Pertumbuhan Kebudayaan
Kebudayaan di Indonesia pada hakekatnya diciptakan, diatur yang dialami manusia. Dilihat dari segala gejala, kebudayaan tidak lain dari pada kehidupan dunia dan manusia yang disusun dan diatur oleh manusia.
Berarti bahwa ciri pokok pokok dari kebudayaan adalah adanya ketersusunan dan keteraturan dari berbagai benda alami dan kegiatan insani didalamnya peran dan keterlibatan manusia bersifat inti dan asasi. Hal ini bukan hanya karena tanpa manusia tidak akan pernah muncul kebudayaan, melainkan karena karena kebuyaan itu sendiri hidup manusia, sebab tanpa kebudayaan keberadaan manusia tidak ada artinya. Dengan adanya kebudayaan manusia sebenarnya adalah keseluruhan kemajuan yang dicapai manusia yang didalamnya perkembangan moral dan rohani, bukan sekedar tidak diabaikan melainkan amat kepentingan
Pertumbuhan dan perkembangan kebudayaan, seperti telah dikatakan diatas adalah hasil perkumpulan manusia dengan alam dan lingkungannya. Kebudayaan bukanlah suatu yang bersifat universal, melainkan sangat dipengaruhi dan kadang-kadang ditentukan oleh faktor-faktor kejasmanian, kehidupan psikologi, keadaan lingkungan dan proses sejarahnya. Setiap kebudayaan menunjukkan keunikan dan kekhususan tertentu yang dengan sendirinya membentuk pola budaya, sekitar satu atau fokos budaya, seperti nilai yang memadukan semua unsur kebuayaan menjadi satu konfigurasi kultural, atau norma yang telah melembaga yang mengikat alam pikiran dan tingkah laku masyarakat.
Kebudayaan jawa dan islam adalah dalam kebudayaan jawa, keterlibatan masyarakat didasarkan atas kemutlakan, kekuasaan raja, sedangkan dalam islam, ketertiban sosial akan terjamin jika peraturan-peraturan syari’ah ditegakkan.
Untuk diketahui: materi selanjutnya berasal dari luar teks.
(* ===== verification/PduStatus.v ===== *)
(** PduStatus: the pmlogger status PDU, a C struct sent as it stands in memory
    with its integers converted in place (src/src/libpcp/src/p_lstatus.c). *)
From S2P Require Import Prelude Memory Types PduIO Endian PduSimple.

(** ** p_lstatus.c *)
Module LogStatus.
(** [__pmLoggerStatus]; the character arrays are their bytes. *)
Record __pmLoggerStatus := mkStatus {
  ls_start : timeval32; ls_last : timeval32; ls_timenow : timeval32;
  ls_state : Z; ls_vol : Z; ls_size : Z;
  ls_hostname : buf; ls_fqdn : buf; ls_tz : buf; ls_tzlogger : buf
}.
Definition le64 (x : Z) : buf := le_split 8 x.
Definition tv_bytes (t : timeval32) : buf := le32 (tv_sec t) ++ le32 (tv_usec t).
(** The struct in host memory. *)
Definition status_bytes (s : __pmLoggerStatus) : buf :=
  tv_bytes (ls_start s) ++ tv_bytes (ls_last s) ++ tv_bytes (ls_timenow s)
  ++ le32 (ls_state s) ++ le32 (ls_vol s) ++ le64 (ls_size s)
  ++ ls_hostname s ++ ls_fqdn s ++ ls_tz s ++ ls_tzlogger s.
Definition sizeof_logstatus_t : Z := 264.

Definition __pmSendLogStatus `{PduAlloc} (fd : Xmit.wfd) (status : __pmLoggerStatus)
    : res (Z * buf) :=
  send_pdu fd sizeof_logstatus_t (
    set_hdr sizeof_logstatus_t PDU_LOG_STATUS FROM_ANON;;
    storen 16 (status_bytes status);;
    htonl_at 40;; htonl_at 44;; __htonll 48;;
    htonl_at 16;; htonl_at 20;; htonl_at 24;; htonl_at 28;; htonl_at 32;; htonl_at 36).

Definition load_s32 (o : Z) : M Z := w ← load32 o; mret (s32 w).
Definition load_tv (o : Z) : M timeval32 :=
  s ← load_s32 o; u ← load_s32 (o + 4); mret (mkTv32 s u).
(** [&pp->status] read as a struct. *)
Definition load_status (o : Z) : M __pmLoggerStatus :=
  t1 ← load_tv o; t2 ← load_tv (o + 8); t3 ← load_tv (o + 16);
  st ← load_s32 (o + 24); vol ← load_s32 (o + 28); sz ← loadn (o + 32) 8;
  h ← loadn (o + 40) 64; f ← loadn (o + 104) 64;
  tz ← loadn (o + 168) 40; tzl ← loadn (o + 208) 40;
  mret (mkStatus t1 t2 t3 st vol ((le_combine sz + 2^63) mod 2^64 - 2^63) h f tz tzl).

Definition __pmDecodeLogStatus : M __pmLoggerStatus :=
  len ← hdr_len;
  check (negb (u64 len =? sizeof_logstatus_t)) PM_ERR_IPC;;
  ntohl_at 40;; ntohl_at 44;; __ntohll 48;;
  ntohl_at 16;; ntohl_at 20;; ntohl_at 24;; ntohl_at 28;; ntohl_at 32;; ntohl_at 36;;
  load_status 16.
End LogStatus.

#[export] Hint Unfold LogStatus.sizeof_logstatus_t : sizes.

Section roundtrip.
Context `{PduAlloc} (fd : Xmit.wfd).
Hypothesis alloc_ok : ∀ n, is_Some (find_pdubuf n).

(** The character arrays of a status record have their declared sizes. *)
Definition status_wf (s : LogStatus.__pmLoggerStatus) : Prop :=
  tv32_wf (LogStatus.ls_start s) ∧ tv32_wf (LogStatus.ls_last s)
  ∧ tv32_wf (LogStatus.ls_timenow s) ∧ is_s32 (LogStatus.ls_state s)
  ∧ is_s32 (LogStatus.ls_vol s) ∧ - 2^63 <= LogStatus.ls_size s < 2^63
  ∧ length (LogStatus.ls_hostname s) = 64%nat ∧ length (LogStatus.ls_fqdn s) = 64%nat
  ∧ length (LogStatus.ls_tz s) = 40%nat ∧ length (LogStatus.ls_tzlogger s) = 40%nat.

Lemma length_le64 x : length (LogStatus.le64 x) = 8%nat.
Proof. apply length_le_split. Qed.

Lemma log_status_roundtrip s :
  delivers fd 264 → status_wf s →
  roundtrips (LogStatus.__pmSendLogStatus fd s) PDU_LOG_STATUS FROM_ANON
    LogStatus.__pmDecodeLogStatus s.
Proof.
  intros Hd (Ht1 & Ht2 & Ht3 & H4 & H5 & H6 & L1 & L2 & L3 & L4).
  destruct s as [[s1 u1] [s2 u2] [s3 u3] st vol sz host fqdn tz tzl].
  unfold tv32_wf in *. simpl in *. destruct_and!.
  unfold LogStatus.__pmSendLogStatus, LogStatus.status_bytes, LogStatus.tv_bytes. simpl.
  pose proof (length_le64 sz) as Lsz.
  destruct (send_pdu_ok_ex fd 264
    (set_hdr 264 PDU_LOG_STATUS FROM_ANON;;
     storen 16 ((le32 s1 ++ le32 u1) ++ (le32 s2 ++ le32 u2) ++ (le32 s3 ++ le32 u3)
        ++ le32 st ++ le32 vol ++ LogStatus.le64 sz ++ host ++ fqdn ++ tz ++ tzl);;
     htonl_at 40;; htonl_at 44;; __htonll 48;;
     htonl_at 16;; htonl_at 20;; htonl_at 24;; htonl_at 28;; htonl_at 32;; htonl_at 36) 
     PDU_LOG_STATUS FROM_ANON
    (λ body, ∃ pad, zlen pad = 4 ∧ body = pad ++ (be32 s1 ++ be32 u1) ++ (be32 s2 ++ be32 u2) ++ (be32 s3 ++ be32 u3)
        ++ be32 st ++ be32 vol ++ rev (LogStatus.le64 sz) ++ host ++ fqdn ++ tz ++ tzl))
    as (? & (pad & Lpad' & ->) & E); [done | lia | done | |].
  - intros b Hb. destruct (has_pad b 12 4) as (pad & Hpad & Lpad); [lia .. |].
    repeat (wp1; has_split). autorewrite with word in *.
    eexists. split; [by exists pad |]. split; [unfold sizeof_hdr; lens | has_join].
  - eexists. split; [exact E |]. assert (length pad = 4%nat) as Lpad by lia.
    dec_start. unfold LogStatus.__pmDecodeLogStatus, LogStatus.load_status, LogStatus.load_tv,
      LogStatus.load_s32. read_len. sizes. repeat wp1; [chk |].
    rewrite !s32_u32, !s32_id, rev_involutive by done. unfold LogStatus.le64.
    rewrite le_combine_split. change (2 ^ (Z.of_nat 8 * 8)) with (2 ^ 64).
    rewrite Zplus_mod_idemp_l, Z.mod_small by lia. f_equal. lia.
Qed.
End roundtrip.

Lemma log_status_safe b len : received b len → LogStatus.__pmDecodeLogStatus b ≠ Fault.
Proof.
  unfold LogStatus.__pmDecodeLogStatus, LogStatus.load_status, LogStatus.load_tv, LogStatus.load_s32.
  dec_safe.
Qed.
Artinya, kebudayaan jawa mementingkan kemutlakan kekuasaan raja untuk terrib sosial, sedangkan islam mementingkan hukum yang adil untuk tegaknya ketertiban sosial. Karena terjadinya perbedaan yang begitu tajam yang sering terjadi adalah ketegangan antara islam dengan kebudayaan keraton Jawa. (Kuntowijaya, 1991 : 252).
H. Muslim Ibrahim menjelaskan sistem kesenian di Aceh, menurutnya hubungan antara seni, moral, dan syari’ah dalam islam sangat erat, karena seni berawal dari hablu min Allah dan Hablu min al-nas. Oleh karena itu, kesenian Aceh telah terpadu dengan islam dan berwujud dalam berbagai cabang : sastra, seni, tari, seni bangunan dan seni pahat.
Itulah akulturasi islam dengan kebudayaan Indonesia yang didominasi oleh kebudayaan melayu dan jawa, kebudayaan melayu lebih mudah menerima islam. Sedangkan budaya jawa yang oleh Kuntowijoyo dibagi dua, yaitu budaya keraton dan budaya populer yang cenderung berwajah ganda, terutama budaya keraton dalam menerima islam. Budaya keraton jawa yang mewarisi tradisi Hindu dan Budha berintegrasi dengan budaya islam, sehingga para abdi dalem membuat suatu silsilah yang membuktikan bahwa Raja adalah keturunan para Dewa di satu sisi. Di sisi lain mereka juga mengaku sebagai keturunan para Nabi, lebih dari itu, Raja di Jawa ada yang mengaku sebagai wakil Tuhan untuk menanamkan loyalitas rakyat kepadanya dan mempertahankan status quo.